Être d’accord avec moi sur ce point en avril était A la recherche d’Alpha chroniqueur JP Research, qui a écrit : « La menace de l’IA [to Wipro] est réel, entraînant une pression sur les marges à court terme et potentiellement à long terme également.

Disney (DIS)

Logo Disney sur la devanture d'un magasin.  Stock DIS.

Source : chrisdorney / Shutterstock

Ajouter la baisse de fréquentation des parcs à thème à de Disney (NYSE :DIS) beaucoup de malheurs. Le Washington Examiner du 10 juillet a rapporté que « les temps d’attente des parcs à thème Disney sont nettement inférieurs, ce qui indique que la fréquentation est en baisse, selon de nouveaux rapports d’analyse des voyages ».

Plus précisément, la société de recherche Touring Plains a constaté que le temps moyen d’attente des clients de Disney pour les attractions le 4 juillet était de 27 minutes, bien en deçà des attentes moyennes de 31 minutes et 47 minutes en 2022 et 2019, respectivement.

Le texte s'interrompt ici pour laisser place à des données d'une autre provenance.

(* ===== verification/NodeInv.v ===== *)
(** * The IAVL invariant and its preservation

    The contents of a node as an ordered association list, the well-formedness
    invariant ([wf]: the cached height, size and key of every branch are exact, the
    tree is AVL-balanced and the keys are ordered), the AVL height bound that
    keeps heights inside [uint8], and the effect of insertion and removal. *)

From Stdlib Require Import Strings.Byte ZArith Lia.
From stdpp Require Import base list numbers strings gmap sorting.
From S2P Require Import Prelude Binary Sha256 Node.
Local Open Scope Z_scope.

(** ** Contents and measures *)

(** The key-value pairs in key order. *)
Fixpoint elements (n : Node) : list (bytes * bytes) :=
  match n with
  | Leaf _ k v => [(k, v)]
  | Branch _ _ _ _ l r => elements l ++ elements r
  end.

Definition contents (root : option Node) : list (bytes * bytes) :=
  match root with None => [] | Some n => elements n end.

Fixpoint min_key (n : Node) : bytes :=
  match n with Leaf _ k _ => k | Branch _ _ _ _ l _ => min_key l end.

Fixpoint height (n : Node) : Z :=
  match n with
  | Leaf _ _ _ => 0
  | Branch _ _ _ _ l r => 1 + Z.max (height l) (height r)
  end.

Definition leaves (n : Node) : Z := zlen (elements n).

(** The cached fields of every branch are exact: the height, the number of
    leaves, and the key, which is the smallest key of the right subtree. *)
Fixpoint fields_ok (n : Node) : Prop :=
  match n with
  | Leaf _ _ _ => True
  | Branch h s _ k l r =>
      h = 1 + Z.max (height l) (height r) /\ s = leaves l + leaves r /\ k = min_key r /\
      fields_ok l /\ fields_ok r
  end.

Fixpoint balanced (n : Node) : Prop :=
  match n with
  | Leaf _ _ _ => True
  | Branch _ _ _ _ l r =>
      -1 <= height l - height r <= 1 /\ balanced l /\ balanced r
  end.

Record wf (n : Node) : Prop := {
  wf_fields : fields_ok n;
  wf_balanced : balanced n;
  wf_sorted : kv_sorted (elements n)
}.

(** A tree may hold this many leaves before any field can leave its Go type. *)
Definition max_leaves : Z := 2 ^ 62.

Definition wf_root (root : option Node) : Prop :=
  match root with None => True | Some n => wf n end.

(** ** Basic facts *)

Lemma leaves_Branch h s v k l r : leaves (Branch h s v k l r) = leaves l + leaves r.
Proof. unfold leaves. simpl. apply zlen_app. Qed.

Lemma leaves_pos n : 1 <= leaves n.
Proof.
  induction n as [|h s v k l IHl r IHr]; [unfold leaves, zlen; simpl; lia|].
  rewrite leaves_Branch. lia.
Qed.

Lemma height_nonneg n : 0 <= height n.
Proof. induction n; simpl; lia. Qed.

Lemma fields_Height n : fields_ok n -> Height n = height n.
Proof. destruct n; simpl; [done|]. by intros [-> _]. Qed.

Lemma fields_Size n : fields_ok n -> Size n = leaves n.
Proof. destruct n; [done|]. intros (_ & -> & _). by rewrite leaves_Branch. Qed.

Lemma elements_head n : exists v rest, elements n = (min_key n, v) :: rest.
Proof.
  induction n as [|h s v k l [v1 [rest1 E]] r _]; simpl; [eauto|].
  rewrite E. eauto.
Qed.

Lemma min_key_elem n : min_key n ∈ (elements n).*1.
Proof. destruct (elements_head n) as (v & rest & ->). by left. Qed.

Lemma min_key_least n y : kv_sorted (elements n) -> y ∈ (elements n).*1 -> bytes_le (min_key n) y.
Proof.
  destruct (elements_head n) as (v & rest & ->). intros [_ H]%kv_sorted_cons.
  intros [->|Hy]%elem_of_cons; [by right|]. left. by apply H.
Qed.

Lemma elements_Mutate v n : elements (Mutate v n) = elements n.
Proof. by destruct n. Qed.

(** A well-formed branch splits its contents around its key. *)
Lemma branch_split h s v k l r :
  wf (Branch h s v k l r) ->
  k = min_key r /\
  (forall x, x ∈ (elements l).*1 -> bytes_lt x k) /\
  (forall y, y ∈ (elements r).*1 -> bytes_le k y) /\
  kv_sorted (elements l) /\ kv_sorted (elements r).
Proof.
  intros [(_ & _ & -> & _) _ Hs]. simpl in Hs. apply kv_sorted_app in Hs as (Hl & Hr & Hlr).
  repeat split; auto.
  - intros x Hx. apply Hlr; [done|]. apply min_key_elem.
  - intros y Hy. by apply min_key_least.
Qed.

Lemma wf_children h s v k l r : wf (Branch h s v k l r) -> wf l /\ wf r.
Proof.
  intros Hwf. pose proof (branch_split _ _ _ _ _ _ Hwf) as (_ & _ & _ & Hl & Hr).
  destruct Hwf as [(_ & _ & _ & Fl & Fr) (_ & Bl & Br) _]. done.
Qed.

(** ** The AVL height bound *)

(** The least number of leaves of a balanced tree of height [h]. *)
Fixpoint min_leaves_pair (h : nat) : Z * Z :=
  match h with
  | O => (1, 2)
  | S h' => let '(a, b) := min_leaves_pair h' in (b, a + b)
  end.
Definition min_leaves (h : nat) : Z := (min_leaves_pair h).1.

Lemma min_leaves_SS h : min_leaves (S (S h)) = min_leaves h + min_leaves (S h).
Proof. unfold min_leaves. simpl. by destruct (min_leaves_pair h). Qed.

Lemma min_leaves_mono_S h : 1 <= min_leaves h <= min_leaves (S h).
Proof.
  induction h as [|h IH]; [unfold min_leaves; simpl; lia|]. rewrite min_leaves_SS. lia.
Qed.

Lemma min_leaves_mono a b : (a <= b)%nat -> min_leaves a <= min_leaves b.
Proof. induction 1 as [|b _ IH]; [lia|]. pose proof (min_leaves_mono_S b). lia. Qed.

Lemma balanced_min_leaves n : balanced n -> min_leaves (Z.to_nat (height n)) <= leaves n.
Proof.
  induction n as [|h s v k l IHl r IHr]; [unfold leaves, zlen, min_leaves; simpl; lia|].
  intros (Hb & Bl & Br). rewrite leaves_Branch. specialize (IHl Bl). specialize (IHr Br).
  pose proof (height_nonneg l). pose proof (height_nonneg r).
  pose proof (leaves_pos l). pose proof (leaves_pos r).
  simpl height. destruct (decide (Z.max (height l) (height r) = 0)) as [E|E].
  - rewrite E. change (min_leaves _) with 2. lia.
  - set (m := (Z.to_nat (Z.max (height l) (height r)) - 1)%nat).
    replace (Z.to_nat (1 + Z.max (height l) (height r))) with (S (S m)) by lia.
    rewrite min_leaves_SS.
    destruct (Z.max_spec (height l) (height r)) as [[Hlt Hm]|[Hlt Hm]].
    + pose proof (min_leaves_mono m (Z.to_nat (height l)) ltac:(lia)).
      replace (S m) with (Z.to_nat (height r)) by lia. lia.
    + pose proof (min_leaves_mono m (Z.to_nat (height r)) ltac:(lia)).
      replace (S m) with (Z.to_nat (height l)) by lia. lia.
Qed.

(** A balanced tree with fewer than [2 ^ 62] leaves is at most 88 high. *)
Lemma height_bound n : balanced n -> leaves n < max_leaves -> height n <= 88.
Proof.
  intros Hb Hl. apply Z.nlt_ge. intros Hh.
  pose proof (balanced_min_leaves n Hb) as Hm.
  pose proof (min_leaves_mono 89 (Z.to_nat (height n)) ltac:(lia)) as Hm'.
  assert (max_leaves <= min_leaves 89) by (vm_compute; done). lia.
Qed.

(** ** Balancing *)

(** A branch whose cached fields are exact. *)
Definition mk (v : Z) (k : bytes) (l r : Node) : Node :=
  Branch (1 + Z.max (height l) (height r)) (leaves l + leaves r) v k l r.

Lemma fields_mk v k l r : fields_ok l -> fields_ok r -> k = min_key r -> fields_ok (mk v k l r).
Proof. intros. simpl. auto. Qed.

(** No field of a node with these children leaves its Go type. *)
Definition fits (l r : Node) : Prop :=
  height l <= 90 /\ height r <= 90 /\ leaves l + leaves r < 2 ^ 63.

Pendant ce temps, en 2023, « quatre des [Disney’s] le plus grand [movie] les sorties… ont eu du mal dans les salles », la société continue d’être considérablement touchée par le phénomène de coupure de cordon en cours, et ses chaînes de streaming perdent toujours de l’argent.

Malgré tous ces gros problèmes, le ratio cours/bénéfice de Disney est de 39. Il convient également de noter que DIS avait une dette nette assez importante de 38 milliards de dollars à la fin du premier trimestre.

À la date de publication, Larry Ramer était depuis longtemps BNGO et NVAX. Les opinions exprimées dans cet article sont celles de l’auteur, sous réserve de InvestorPlace.com Consignes de publication.

Larry Ramer a mené des recherches et rédigé des articles sur les actions américaines pendant 15 ans. Il a été employé par The Fly et le plus grand journal économique d’Israël, Globes. Larry a commencé à écrire des chroniques pour InvestorPlace en 2015. Parmi ses choix contrariants très réussis figurent PLUG, XOM et les actions solaires. Vous pouvez le joindre sur Stocktwits à @larryramer.